Hacker News new | ask | show | jobs
by abdullahkhalids 2016 days ago
> How can Plausible Analytics count unique visitors without cookies?

> So if you don’t use cookies how do you count the number of website visitors and report on metrics such as the number of unique users?

> Instead of tagging users with cookies, we count the number of unique IP addresses that accessed your website. Counting IP addresses is an old-school method that was used before the modern age of JavaScript snippets and tracking cookies.

> Since IP addresses are considered personal data under GDPR, we anonymize them using a one-way cryptographic hash function. This generates a random string of letters and numbers that is used to calculate unique visitor numbers for the day. Old salts are deleted to avoid the possibility of linking visitor information from one day to the next. We never store IP addresses in our database or logs.

...

> In our testing, using IP addresses to count visitors is remarkably accurate when compared to using a cookie. Total unique visitor counts were within 10% error range with IP-based counting usually showing lower numbers.
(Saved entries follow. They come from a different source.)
(* ===== verification/TriggerControl.v ===== *)
(** * The trigger module: [TriggerControl]
    (src/src/hardware/trigger_control.cpp, trigger_control.h) *)
From Stdlib Require Import Lia ZArith String.
From stdpp Require Import base tactics list numbers option strings.
From S2P Require Import Prelude Config Pcie Wire HwConsts HardwareDevice.
Local Open Scope Z_scope.

(** The object, and the function's static variables: a mask has no value until
    the first call that reaches its initialisation. *)
Record trigger_control := TriggerControl {
  is_running : bool;
  prescale_vec : list Z;
  software_trigger_rate : Z;
  trigger_module : Z;
  ext_trig : bool;
  light_trig : bool;
  software_trig : bool;
  iframe_length : Z;
  static_mask1 : option Z;
  static_mask8 : option Z
}.
#[export] Instance trigger_control_eta : RecordEta trigger_control := λ t,
  TriggerControl (is_running t) (prescale_vec t) (software_trigger_rate t) (trigger_module t)
    (ext_trig t) (light_trig t) (software_trig t) (iframe_length t) (static_mask1 t) (static_mask8 t).

Section trigger.
Context (drv : driver) `{ErrorBits}.
Notation hw := (st_err bench).

(** What the try block reads: the dead time and the trigger source. *)
Definition read_config (c : config) : st_err trigger_control (Z * string) :=
  rate <~ st_get (cfg_int c "trigger" "software_trigger_rate_hz") ;;
  st_modify (λ t, t <| software_trigger_rate := rate |>) ;;~
  slot <~ st_get (cfg_int c "crate" "trig_slot") ;;
  st_modify (λ t, t <| trigger_module := slot |>) ;;~
  drift_size <~ st_get (cfg_int c "readout_windows" "drift_size") ;;
  st_modify (λ t, t <| iframe_length := i32 ((drift_size + 1) * 8 - 1) |>) ;;~
  tpc_dead_time <~ st_get (cfg_int c "trigger" "dead_time") ;;
  trig_src <~ st_get (cfg_string c "trigger" "trigger_source") ;;
  prescale <~ st_get (cfg_list c "trigger" "prescale") ;;
  st_modify (λ t, t <| prescale_vec := prescale |>) ;;~
  st_ret (tpc_dead_time, trig_src).

(** [static int mask = ...]: set by the first call only. *)
Definition init_static (old : option Z) (v : Z) : option Z := Some (default v old).

Definition set_trigger_source (trig_src : string) (t : trigger_control) : trigger_control :=
  let ext := String.eqb trig_src "external" in
  let light := String.eqb trig_src "light" in
  t <| ext_trig := ext |> <| light_trig := light |>
    <| software_trig := String.eqb trig_src "software" |>
    <| static_mask1 ::= λ m, init_static m (if light then 0x8 else 0) |>
    <| static_mask8 ::= λ m, init_static m (if ext then 0x2 else 0) |>.

(** The words of the prescale loop, from trigger number [i]. *)
Fixpoint send_prescales (imod i : Z) (prescales : list Z) : hw () :=
  match prescales with
  | [] => st_ret ()
  | p :: prescales =>
      command drv imod 0 (i + mb_trig_prescale0) p ;;~ send_prescales imod (i + 1) prescales
  end.

Definition send_masks (t : trigger_control) : hw () :=
  let imod := trigger_module t in
  if light_trig t then
    command drv imod 0 mb_trig_mask1 (Z.land (default 0 (static_mask1 t)) 0xF) ;;~
    command drv imod 0 mb_trig_mask8 (Z.land (default 0 (static_mask8 t)) 0xFF) ;;~ st_ret ()
  else if ext_trig t then
    command drv imod 0 mb_trig_mask8 0x4A ;;~ st_ret ()
  else if software_trig t then
    command drv imod 0 mb_trig_mask1 0x0 ;;~
    command drv imod 0 mb_trig_mask8 0x8 ;;~ st_ret ()
  else st_ret ().

Definition send_setup (t : trigger_control) (tpc_dead_time : Z) : hw () :=
  let imod := trigger_module t in
  command drv 0 1 mb_cntrl_test_on 0x0 ;;~
  command drv imod 0 mb_trig_run 0x0 ;;~
  command drv imod 0 mb_trig_deadtime_size (Z.land tpc_dead_time 0x7fff) ;;~
  command drv 0 1 mb_cntrl_test_off 0x0 ;;~
  command drv imod 0 mb_trig_frame_size (Z.land (iframe_length t) 0xffff) ;;~
  command drv 0 1 mb_cntrl_load_trig_pos 0x0 ;;~
  command drv 0 0 mb_trig_delay1_size 0x0 ;;~
  command drv 0 0 mb_trig_delay2_size 0x0 ;;~
  send_prescales imod 0 (prescale_vec t) ;;~
  send_masks t.

Definition Configure (c : config) (t : trigger_control) : hw (trigger_control * N) :=
  match read_config c t with
  | (t, None) => st_ret (t, err_trigger_get_config)
  | (t, Some (tpc_dead_time, trig_src)) =>
      let t := set_trigger_source trig_src t in
      send_setup t tpc_dead_time ;;~ st_ret (t, 0%N)
  end.

(** ** Starting and stopping the trigger *)
Definition send_word (w : Z) : st pcie () := PCIeSendBuffer drv kDev1 1 1 [w; 0] ;; mret ().

Definition SendStartTrigger (itrig_c itrig_ext : bool) (module : Z) : st pcie () :=
  if itrig_c then send_word (cmd_word module 0 mb_trig_run 0x1)
  else if itrig_ext then send_word (cmd_word module 0 mb_trig_run 0x1)
  else send_word (cmd_word 0 1 mb_cntrl_set_trig1 0x0).

Definition SendStopTrigger (itrig_c itrig_ext : bool) (module : Z) : st pcie () :=
  if itrig_c then send_word (cmd_word module 0 mb_trig_run 0x0)
  else if itrig_ext then send_word (cmd_word module 0 mb_trig_run 0x0)
  else mret ().

Definition StopTrigger (stop_trigger : bool) (t : trigger_control) : trigger_control :=
  t <| is_running := negb stop_trigger |>.

(** [SendSoftwareTrigger]: the store, then the loop, [is_running] being read
    before each trigger; the other thread may change it in between. *)
Definition soft_trigger_start (t : trigger_control) : trigger_control := t <| is_running := true |>.
Definition soft_trigger_word (module : Z) : Z := cmd_word module 0 mb_trig_pctrig 0x0.
Fixpoint soft_trigger_loop (module : Z) (flags : list bool) : st pcie nat :=
  match flags with
  | [] => mret 0%nat
  | running :: flags =>
      if running : bool
      then send_word (soft_trigger_word module) ;; n ← soft_trigger_loop module flags; mret (S n)
      else mret 0%nat
  end.
End trigger.

(** ** The commands of a configuration *)
Definition prescale_script (imod i : Z) (prescales : list Z) : list item :=
  imap (λ k p, Cmd imod 0 (i + Z.of_nat k + mb_trig_prescale0) p) prescales.

Definition mask_script (imod : Z) (trig_src : string) (mask1 mask8 : Z) : list item :=
  if String.eqb trig_src "light" then
    [Cmd imod 0 mb_trig_mask1 (Z.land mask1 0xF); Cmd imod 0 mb_trig_mask8 (Z.land mask8 0xFF)]
  else if String.eqb trig_src "external" then [Cmd imod 0 mb_trig_mask8 0x4A]
  else if String.eqb trig_src "software" then
    [Cmd imod 0 mb_trig_mask1 0x0; Cmd imod 0 mb_trig_mask8 0x8]
  else [].

Definition trigger_script (imod dead_time frame_length : Z) (prescales : list Z) (trig_src : string)
    (mask1 mask8 : Z) : list item :=
  [Cmd 0 1 mb_cntrl_test_on 0; Cmd imod 0 mb_trig_run 0;
   Cmd imod 0 mb_trig_deadtime_size (Z.land dead_time 0x7fff); Cmd 0 1 mb_cntrl_test_off 0;
   Cmd imod 0 mb_trig_frame_size (Z.land frame_length 0xffff);
   Cmd 0 1 mb_cntrl_load_trig_pos 0; Cmd 0 0 mb_trig_delay1_size 0; Cmd 0 0 mb_trig_delay2_size 0] ++
  prescale_script imod 0 prescales ++ mask_script imod trig_src mask1 mask8.

Section proofs.
Context (drv : driver) `{ErrorBits}.

Lemma send_prescales_sends imod i ps : sends (send_prescales drv imod i ps) (prescale_script imod i ps).
Proof.
  unfold prescale_script. revert i. induction ps as [|p ps IH]; intros i; cbn [send_prescales imap].
  { apply sends_ret. }
  rewrite Z.add_0_r. apply sends_cons; [apply command_sends|]. intros _.
  rewrite (imap_ext _ (λ k p, Cmd imod 0 (i + 1 + Z.of_nat k + mb_trig_prescale0) p)); [apply IH|].
  intros k x _. unfold compose. by replace (i + Z.of_nat (S k)) with (i + 1 + Z.of_nat k) by lia.
Qed.

Lemma send_masks_sends src t :
  let t := set_trigger_source src t in
  sends (send_masks drv t)
    (mask_script (trigger_module t) src (default 0 (static_mask1 t)) (default 0 (static_mask8 t))).
Proof.
  intros t'. unfold send_masks, mask_script. 
  change (light_trig t') with (String.eqb src "light"). change (ext_trig t') with (String.eqb src "external").
  change (software_trig t') with (String.eqb src "software").
  repeat case_match; send_script.
Qed.

(** Configuring the trigger module: when a value cannot be read nothing is
    sent and the trigger error code is returned; otherwise the module is stopped,
    its dead time and frame length set, every prescale sent to its own register in
    order, and the masks of the trigger source set. The light trigger's masks are
    those computed by the first configuration of the process, whatever its source
    was. *)
Theorem Configure_sends_script c t :
  match read_config c t with
  | (t', None) => yields (Configure drv c t) [] (t', err_trigger_get_config)
  | (t', Some (tpc_dead_time, trig_src)) =>
      let mask1 := default (if String.eqb trig_src "light" then 0x8 else 0) (static_mask1 t) in
      let mask8 := default (if String.eqb trig_src "external" then 0x2 else 0) (static_mask8 t) in
      yields (Configure drv c t)
        (trigger_script (trigger_module t') tpc_dead_time (iframe_length t') (prescale_vec t') trig_src
           mask1 mask8)
        (set_trigger_source trig_src t', 0%N) ∧
      static_mask1 (set_trigger_source trig_src t') = Some mask1 ∧
      static_mask8 (set_trigger_source trig_src t') = Some mask8
  end.
Proof.
  assert (static_mask1 (read_config c t).1 = static_mask1 t ∧ static_mask8 (read_config c t).1 = static_mask8 t) as [H1 H8].
  { unfold read_config, st_bind, st_get, st_modify, st_ret. by repeat case_match; simplify_eq/=. }
  unfold Configure. destruct (read_config c t) as [t' [[dead src]|]]; cbn [fst] in *; [|apply yields_ret].
  rewrite <-H1, <-H8. split; [|done]. apply yields_after. unfold send_setup, trigger_script. cbn [app].
  do 8 (apply sends_cons; [apply command_sends|intros _]).
  apply sends_bind; [apply send_prescales_sends|]. intros _. apply (send_masks_sends src t').
Qed.
End proofs.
From here: https://plausible.io/blog/google-analytics-cookies#can-you-g...

2 comments

A one way hash of an IPv4 address is no more private than the address itself. If you know the has algorithm, you can build a rainbow table of all the hashes in under a second. Even with a random salt it doesn't take long to build a rainbow table with all possible salts.
Doesn't that depend on the size of the salt?
To an extent, but there are easy ways to cut the search space. For example, you could make a unique request with garbage on it from a known IP every day, and then all you have to do is build a rainbow table for that one IP to find out what the salt is for each day, and then you can fully reconstruct the logs.
If the salt is a random 64bit number (for example) then "finding out" the salt is not trivial.
And unless I'm missing something, it seems easy to add plenty of bits to the salt until it's no longer practical to reverse.
@mattlondon: The salt is known to plausible, that is the only way someone can hash it.
This would be woefully inaccurate for websites with a large amount of mobile traffic (because of CGNAT), or university traffic, or etc.
Don't universities have a huge number of IPs because they were the first to use internet ?

Mine gives one public ipv4 per device that access the internet on the network (with some exceptions). Strategies varies but if you have a lot of addresses why not use them.

That might be true for some US universities, but it's definitely not true for the rest of the world.
According to Google, IPv6 traffic is up to 30% these days.